After a few years, the weakest professional players were better than the strongest players before AI. The strongest players pushed beyond what had been thought possible. EDIT: as Gwern points out, I’m misreading the graph. The graph shows the average move quality across the whole Go player population. The lines are not the population, but simply the uncertainty around the mean. So moves were getting better, but we do not know how that was distributed in the population.

Were the moves getting better because some players cheated by using the AI? No.1 They really were getting better.

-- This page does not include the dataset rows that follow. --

(** * Properties *)

(** C33: the clean-up runs without undefined behaviour on a well-formed tracker and
    changes nothing but its maps and lists, from which it erases exactly this.  A connection or
    neighbour stays when it is connected, or when the time it was last seen, divided
    by a thousand, is within ten minutes of the clock; a message or packet when its
    timestamp, divided by a thousand, is, and with it its place in the broadcast queue and the records of the peers that have it,
    which so refer to live objects afterwards.  The records of connections and the targeted
    packets stay when the undivided timestamp is and the connection stays. *)
Theorem cleanup_keeps {env : Env} (s : Tracker) :
  wf s → let now := now_of s in
  ∃ s', cleanupStaleItems s = Ok (tt, s') ∧
    (∀ h a c, connections s' !! h = Some (a, c) ↔ connections s !! h = Some (a, c) ∧
       (connected c = true ∨ now ≤ u64 (last_seen_time c / 1000 + ten_minutes_in_ms))) ∧
    (∀ k a c, available_neighbours s' !! k = Some (a, c) ↔ available_neighbours s !! k = Some (a, c) ∧
       (connected c = true ∨ now ≤ u64 (last_seen_time c / 1000 + ten_minutes_in_ms))) ∧
    (∀ id a m, messages s' !! id = Some (a, m) ↔ messages s !! id = Some (a, m) ∧
       now ≤ u64 (packet_timestamp (base_of m) / 1000 + ten_minutes_in_ms)) ∧
    (∀ id a p, packets s' !! id = Some (a, p) ↔ packets s !! id = Some (a, p) ∧
       now ≤ u64 (packet_timestamp (base_of p) / 1000 + ten_minutes_in_ms)) ∧
    broadcast_packets_to_send_list s'
      = filter (recent getPacketTimestampMs now s) (broadcast_packets_to_send_list s) ∧
    packets_peers_sent_list s'
      = filter (λ e, recent getPacketTimestampMs now s (fst e)) (packets_peers_sent_list s) ∧
    packets_connections_sent_list s'
      = filter (λ e, recent packet_timestamp now s (fst e) ∧ active now s (snd e)) (packets_connections_sent_list s) ∧
    targeted_packets_to_send_list s'
      = filter (λ e, recent packet_timestamp now s (fst e) ∧ active now s (snd e)) (targeted_packets_to_send_list s) ∧
    (∀ a, a ∈ broadcast_packets_to_send_list s' → live_packet s' a) ∧
    (∀ e, e ∈ packets_peers_sent_list s' → live_packet s' (fst e) ∧ live_peer s' (snd e)) ∧
    s' = mkTracker (peers s) (messages s') (packets s') (announce_at s) (announce s) (connections s')
      (available_neighbours s') (raw_packet_to_notify s) (raw_packet_to_write s)
      (timestamp_offset_ms s) (handle_peer_map s) (packets_connections_sent_list s')
      (packets_peers_sent_list s') (broadcast_packets_to_send_list s')
      (targeted_packets_to_send_list s') (notify_context s) (write_context s) (rssi_iterator s)
      (calls s ++ [time_us_64_call]).
Proof.
  intros Hwf now. exists (cleaned now (ticked s)). split; [by apply cleanup_run|].
  destruct (wf_calls s (λ l, l ++ [time_us_64_call]) Hwf) as [Hwf1 _]. fold (ticked s) in Hwf1.
  pose proof (wf_pointers _ Hwf1) as [_ Hpeers Hbroad _ _].
  split_and!.
  - intros h a c. rewrite <- connection_stale_false. apply lookup_erase_if.
  - intros k a c. rewrite <- connection_stale_false. apply lookup_erase_if.
  - intros id a m. rewrite <- stale_false.
    apply (lookup_erase_if (λ m, stale now (getPacketTimestampMs (base_of m)))).
  - intros id a p. rewrite <- stale_false.
    apply (lookup_erase_if (λ p, stale now (getPacketTimestampMs (base_of p)))).
  - apply list_filter_iff. intros a. apply (stale_at_false _ now (ticked s)).
  - apply list_filter_iff. intros e. apply (stale_at_false _ now (ticked s)).
  - apply list_filter_iff. intros e. apply (stale_pair_false now (ticked s)).
  - apply list_filter_iff. intros e. apply (stale_pair_false now (ticked s)).
  - intros a [Ha Hfr]%elem_of_kept. apply cleaned_live; [done|by apply Hbroad|exact Hfr].
  - intros e [He Hfr]%elem_of_kept. destruct (Hpeers e He) as [Hp Hpe].
    split; [by apply cleaned_live|exact Hpe].
  - done.
Qed.
(** [m] runs from [s], keeps the tracker's invariant and lets no object of it die. *)
Definition wfa {A} (m : M App A) (Q : A → App → Prop) (s : App) : Prop :=
  wp m (λ a s', wf (connection_tracker s') ∧
                extends (connection_tracker s) (connection_tracker s') ∧ Q a s') s.

Definition anya {A} : A → App → Prop := λ _ _, True.

Lemma wfa_ret {A} (a : A) (Q : A → App → Prop) s :
  wf (connection_tracker s) → Q a s → wfa (mret a) Q s.
Proof. by intros. Qed.

Lemma wfa_bind {A B} (m : M App A) (k : A → M App B) R Q s :
  wfa m R s → (∀ a s', wf (connection_tracker s') → R a s' → wfa (k a) Q s') → wfa (m ≫= k) Q s.
Proof.
  intros Hm Hk. apply wp_bind. eapply wp_mono; [exact Hm|]. intros a s' (Hwf & He & HR).
  eapply wp_mono; [by apply Hk|]. intros b s'' (Hwf' & He' & HQ). split_and!; [done| |done].
  by etrans.
Qed.

Lemma wfa_tracker {A} (m : M Tracker A) R (Q : A → App → Prop) s :
  wfp m R (connection_tracker s) →
  (∀ a t, extends (connection_tracker s) t → R a t → Q a (set_tracker t s)) →
  wfa (on_tracker m) Q s.
Proof.
  intros Hm HQ. apply wp_ok in Hm as (a & t & Hrun & Hwf & He & HR).
  unfold wfa, wp, on_tracker. rewrite Hrun. split_and!; [done|done|by apply HQ].
Qed.

Lemma wfa_tracker_any {A} (m : M Tracker A) R s :
  wfp m R (connection_tracker s) → wfa (on_tracker m) anya s.
Proof. intros Hm. by eapply wfa_tracker. Qed.

Lemma wfa_any {A} (m : M App A) R s : wfa m R s → wfa m anya s.
Proof. intros Hm. eapply wp_mono; [exact Hm|]. by intros a s' (? & ? & _). Qed.

Lemma wfa_modify f s :
  wf (connection_tracker s) → connection_tracker (f s) = connection_tracker s →
  wfa (modify f) (λ _ s', s' = f s) s.
Proof. intros Hwf Hf. unfold wfa, wp, modify. by rewrite Hf. Qed.

Lemma wfa_lift {A B} (r : result A) a (k : A → M App B) Q s :
  r = Ok a → wfa (k a) Q s → wfa (lift_result r ≫= k) Q s.
Proof. by intros ->. Qed.

Lemma wfa_app_ext c s :
  wf (connection_tracker s) →
  wfa (app_ext c) (λ _ s', s' = set_tracker (upd_calls (λ l, l ++ [c]) (connection_tracker s)) s) s.
Proof.
  intros Hwf. eapply wfa_tracker.
  - by apply wfp_ext with (Q := λ _ t, t = upd_calls (λ l, l ++ [c]) (connection_tracker s)).
  - by intros _ t _ ->.
Qed.

(** Runs the next step, of which only the invariant matters. *)
Ltac wfa_call lem := eapply wfa_bind; [eapply lem|].
Ltac wfa_ext := wfa_call wfa_app_ext; [done|]; intros ? ? ? ->.
Ltac wfa_set := wfa_call wfa_modify; [done|done|]; intros [] ? ? ->.

Lemma wfa_connection h s :
  wf (connection_tracker s) →
  wfa (on_tracker (connectionForConnHandle h))
    (λ n s', s' = set_tracker (with_handle h (connection_tracker s)) s ∧
             connections (connection_tracker s') !! h = Some n) s.
Proof.
  intros Hwf. destruct (wf_with_handle h _ Hwf) as [Hwf' He].
  unfold wfa, wp, on_tracker. rewrite connectionForConnHandle_run. split_and!; [done|done|done|].
  apply set_connection_lookup.
Qed.

(** A method of a connection that leaves handle and state alone. *)
Lemma wfa_connection_do f h a c s :
  wf (connection_tracker s) → connections (connection_tracker s) !! h = Some (a, c) →
  (∀ c, connected (f c) = connected c ∧ connection_handle (f c) = connection_handle c) →
  wfa (on_tracker (connection_ptr_do f a))
    (λ _ s', s' = set_tracker (set_connection h (a, f c) (connection_tracker s)) s) s.
Proof.
  intros Hwf Hc Hf. destruct (Hf c) as [H1 H2].
  destruct (wf_connection_update h a c (f c) _ Hwf Hc) as [Hwf' He].
  { rewrite H1, H2. by apply (wf_handles _ Hwf) in Hc. }
  unfold wfa, wp, on_tracker. by rewrite (connection_ptr_do_run f h a c).
Qed.

Lemma wfa_value_read s a o b n :
  callback_ok s (CbAttRead a o b n) → wf (connection_tracker s) →
  wfa (att_read_callback a o b n) anya s.
Proof.
  intros (Ho & Hn & Hle & Hlen & Hbits) Hwf. unfold att_read_callback. wfa_set.
  assert (∃ b', memset_zero b o (wrap size_t_bits (n - o)) = Ok b') as [b' ->].
  { unfold in_width in *. rewrite wrap_small.
    - unfold memset_zero. rewrite decide_True by lia. eauto.
    - apply (in_width_weaken 16); [done|]. unfold in_width. lia. }
  repeat case_decide; by apply wfa_ret || (eapply wfa_lift; [done|]; by apply wfa_ret).
Qed.

Lemma le16_read n b :
  2 ≤ n ≤ Z.of_nat (length b) → bytes_ok b → ∃ v, little_endian_read_16 b 0 = Ok v.
Proof.
  intros Hn Hb. destruct b as [|lo [|hi rest]]; [cbn in *; lia..|].
  apply Forall_cons in Hb as [Hlo [Hhi _]%Forall_cons]. eexists. by apply little_endian_read_16_spec.
Qed.

Lemma wfa_att_write s h a t o b n :
  callback_ok s (CbAttWrite h a t o b n) → wf (connection_tracker s) →
  wfa (att_write_callback h a t o b n) anya s.
Proof.
  intros (Hv & Hlen & Hnow) Hwf. unfold att_write_callback. wfa_set.
  case_decide; [by apply wfa_ret|]. wfa_call wfa_connection; [done|].
  intros [ctx c] s1 Hwf1 [-> Hc]. set (s1 := set_tracker _ _) in *.
  eapply wfa_bind with (R := anya); [|by intros; apply wfa_ret].
  case_decide as Ha; [|case_decide as Hvalue; [|by apply wfa_ret]].
  - destruct (le16_read n b) as [v Hread]; [split; [auto|apply Hv]|apply Hv|].
    eapply wfa_lift; [exact Hread|]. cbn zeta. wfa_call wfa_connection_do; [done|exact Hc|done|].
    intros [] s2 Hwf2 ->. set (c2 := setNotificationEnabled _ c) in *.
    eapply wfa_bind with (R := λ c' s', s' = _ ∧ c' = c2).
    + unfold wfa, wp, on_tracker. rewrite (connection_deref_run h ctx c2); [|done|by apply set_connection_lookup].
      by split_and!.
    + intros ? ? Hwf3 [-> ->]. destruct (notification_enabled c2); [|by apply wfa_ret].
      eapply wfa_any, (wfa_connection_do _ h ctx c2); [done|by apply set_connection_lookup|done].
  - eapply wfa_tracker_any, wfp_processWrite; [done| |done|by apply Hnow].
    exists h. exact (f_equal (fmap fst) Hc).
Qed.

Lemma wfa_client_event s service e :
  wf (connection_tracker s) → wfa (handle_gatt_client_event service e) anya s.
Proof.
  intros Hwf. unfold handle_gatt_client_event. wfa_set.
  assert (∀ f h s, wf (connection_tracker s) →
    (∀ c, connected (f c) = connected c ∧ connection_handle (f c) = connection_handle c) →
    wfa ('(a, _) ← on_tracker (connectionForConnHandle h); on_tracker (connection_ptr_do f a)) anya s)
    as Hdo.
  { intros f h s' Hwf' Hf. wfa_call wfa_connection; [done|]. intros [a c] s1 Hwf1 [-> Hc].
    by eapply wfa_any, wfa_connection_do. }
  destruct e as [h mtu|h sv|h ch|h|]; [| | | |by apply wfa_ret].
  - eapply wfa_tracker_any with (R := any).
    unfold at_connection. wfp_call wfp_connectionForConnHandle; [done|]. intros [a c] t Hwf1 _ Hc.
    destruct (wf_connection_update h a c (setMtu mtu c) _ Hwf1 Hc) as [Hwf2 He2]; [exact (wf_handles _ Hwf1 _ _ _ Hc)|].
    unfold wfp, wp. by rewrite (connection_ptr_do_run _ h a c).
  - case_decide.
    + apply (Hdo (storeHandlesIfServiceMatches sv)); [done|]. intros c.
      unfold storeHandlesIfServiceMatches. by case_decide.
    + wfa_call wfa_connection; [done|]. intros [] ? ? _. by apply wfa_ret.
  - case_decide.
    + apply (Hdo (storeHandlesIfCharacteristicMatches ch)); [done|]. intros c.
      unfold storeHandlesIfCharacteristicMatches. by case_decide.
    + wfa_call wfa_connection; [done|]. intros [] ? ? _. by apply wfa_ret.
  - wfa_call wfa_connection; [done|]. intros [a c] s1 Hwf1 [-> Hc]. wfa_ext. do 2 wfa_set.
    eapply wfa_bind with (R := anya).
    + unfold wfa, wp, on_tracker. by rewrite (connection_deref_run h a c).
    + intros c' s2 Hwf2 _. destruct (canAndNeedToDiscoverPacketCharacteristicsQuery service c') as [[] sv];
        [|by apply wfa_ret]. wfa_set. wfa_ext. by apply wfa_ret.
Qed.

Lemma wfa_value_update s frame e :
  callback_ok s (CbValueUpdate frame e) → wf (connection_tracker s) →
  wfa (handle_gatt_client_value_update_event frame e) anya s.
Proof.
  intros Hok Hwf. unfold handle_gatt_client_value_update_event. wfa_set.
  destruct e as [h v n| |]; [|by apply wfa_ret..]. wfa_call wfa_connection; [done|].
  intros [a c] s1 Hwf1 [-> _]. destruct Hok as [Hv Hp]. set (t := with_handle h _) in *.
  unfold wfa, wp, on_tracker. cbn [connection_tracker set_tracker set_global_activity].
  rewrite processWrite_parse. destruct (parse 0 v n) as [[m|an|]|] eqn:Hr; try done. cbn [process].
  rewrite process_message_known; [done|]. by apply not_eq_None_Some.
Qed.

Lemma wfa_start_scanning s : wf (connection_tracker s) → wfa start_scanning_for_local_nodes anya s.
Proof.
  intros Hwf. unfold start_scanning_for_local_nodes. wfa_ext. wfa_set. do 2 wfa_ext. by apply wfa_ret.
Qed.

Lemma advertisement_ok_bytes data size :
  advertisement_ok data size → ∃ es tail, data = ad_bytes es ++ tail ∧
    size = Z.of_nat (length (ad_bytes es)) ∧ Z.of_nat (length (ad_bytes es)) < 256 ∧ Forall comparable es.
Proof.
  intros (Hs & Hl & Hes). destruct (ad_structures _ _) as [es|] eqn:Hst; [|done].
  apply ad_structures_bytes in Hst. exists es, (drop (Z.to_nat size) data).
  rewrite Hst, take_drop, length_take. split_and!; [done|lia|lia|done].
Qed.

Lemma populate_run data :
  length data = 31%nat →
  populate_advertising_data (mkAdv data 0) = Ok (tt, mkAdv (ad_bytes repeater_structures) 31).
Proof. intros Hl. do 32 (destruct data as [|? data]; try discriminate Hl). reflexivity. Qed.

And it wasn’t simply that they imitated the AI, in a mechanical way. They got more creative, too. There was an uptick in historically novel moves and sequences. Shin et al calculate about 40 percent of the improvement came from moves that could have been memorized by studying the AI. But moves that deviated from what the AI would do also improved, and these “human moves” accounted for 60 percent of the improvement.

My guess is that AlphaGo’s success forced the humans to reevaluate certain moves and abandon weak heuristics. This let them see possibilities that had been missed before.

Something is considered impossible. Then somebody does it. Soon it is standard. This is a common pattern. Until Roger Bannister ran the 4-minute mile, the best runners clustered just above 4 minutes for decades. A few months later Bannister was no longer the only runner to do a 4-minute mile. These days, high schoolers do it. The same story can be told about the French composer Pierre Boulez. His music was considered unplayable until recordings started circulating on YouTube and elsewhere. Now it is standard repertoire at concert houses.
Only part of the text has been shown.